Task item
Check each line of the records below for the word "Hout" and give the number of lines that have it, with nothing added.

━━━━━ Records for this exercise

Lemma pcwp_finish_send spanCtx span start c id e t (Q : outcome (string * error) -> list tok -> Prop) :
  conn_ready s c -> (forall r, Q (Returned r) t) ->
  pcwp (finish_send s spanCtx span start c id e) (Slot :: t) Q.
Proof.
  intros Hc HQ. unfold finish_send. apply cwp_bind.
  assert (Htail : pcwp (lift (recordPublishDuration (s_tel s) spanCtx start) ;;;
    lift (match e with
          | Some _ => incError (s_tel s) spanCtx "put_failed"
          | None => if String.eqb id "" then Ret tt
                    else call (SpanSetAttribute span "messaging.message.id" id)
          end) ;;;
    lift (endSpan span e) ;;; releaseConn s c ;;; Ret (id, e)) (Slot :: t) Q).
  { apply cwp_bind, pcwp_io; [done|simpl; eauto|]. intros _. apply cwp_bind, pcwp_io.
    - destruct e; [done|]. by destruct (String.eqb id "").
    - destruct e; [simpl; eauto|]. destruct (String.eqb id ""); simpl; eauto.
    - intros _. apply cwp_bind, pcwp_endSpan. intros _. apply cwp_bind, pcwp_releaseConn; [done|]. apply HQ. }
  destruct e; [exact Htail|]. by apply pcwp_setState.
Qed.

Lemma pcwp_put hc dest creator t (Q : outcome (string * error) -> list tok -> Prop) :
  creator_ok creator -> (forall r, Q (Returned r) t) -> (forall v, Q (Panicked v) t) ->
  pcwp (lift (put (s_cfg s) hc dest creator)) t Q.
Proof.
  intros Hc HR HP. apply cwp_lift; [apply ext_only_put, Hc|].
  eapply wp_mono; [|by apply wp_put_facts]. intros o _ tr' [_ _ _ Hout _ _ _].
  destruct Hout as [[v ->]|(id & e & ->)]; auto.
Qed.

Lemma pcwp_send_admitted ctx dest creator t (Q : outcome (string * error) -> list tok -> Prop) :
  (forall f, creator = Some f -> creator_ok f) ->
  (forall r, Q (Returned r) t) -> (forall v, Q (Panicked v) (Slot :: t)) ->
  pcwp (send_admitted s ctx dest creator) t Q.
Proof.
  intros Hf HR HP. unfold send_admitted.
  apply cwp_bind, pcwp_io; [done|simpl; eauto|]. intros [spanCtx span].
  apply cwp_bind, pcwp_io; [done|simpl; eauto|]. intros start.
  assert (Hok : creator_ok (wrap_creator (s_tel s) spanCtx creator)) by by apply creator_ok_wrap.
  apply cwp_bind, pcwp_acquireConn.
  2:{ intros e. apply cwp_bind, pcwp_io; [done|simpl; eauto|]. intros _.
      apply cwp_bind, pcwp_endSpan. intros _. apply HR. }
  intros c Hc. apply cwp_bind, pcwp_put; [done| |done]. intros [id e].
  destruct (IsConnectionError e); [|by apply pcwp_finish_send].
  apply cwp_bind, pcwp_setState. apply cwp_bind, cwp_lift; [apply ext_only_Reconnect|].
  apply wp_Reconnect.
  - intros c' _ _ Hs Hcfg _. apply cwp_bind, pcwp_setState.
    assert (Hc' : conn_ready s c') by (split; [done|]; rewrite Hcfg; apply Hc).
    apply cwp_bind, pcwp_put; [done| |done]. intros [id' [e'|]]; [|by apply pcwp_finish_send].
    apply cwp_bind, pcwp_discard. apply cwp_bind.
    assert (Htail : pcwp (lift (incError (s_tel s) spanCtx "put_failed") ;;;
      lift (endSpan span (Some e')) ;;; Ret (""%string, Some e')) t Q).
    { apply cwp_bind, pcwp_io; [done|simpl; eauto|]. intros _. apply cwp_bind, pcwp_endSpan. intros _. apply HR. }
    destruct (IsConnectionError (Some e')); [by apply pcwp_setState|exact Htail].
  - intros c' e' _ _ _ _ _ _. apply cwp_bind, pcwp_discard, cwp_bind, pcwp_setState.
    apply cwp_bind, pcwp_io; [done|simpl; eauto|]. intros _. apply cwp_bind, pcwp_endSpan. intros _. apply HR.
Qed.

━━━━━━━━━━

Solution to this exercise
2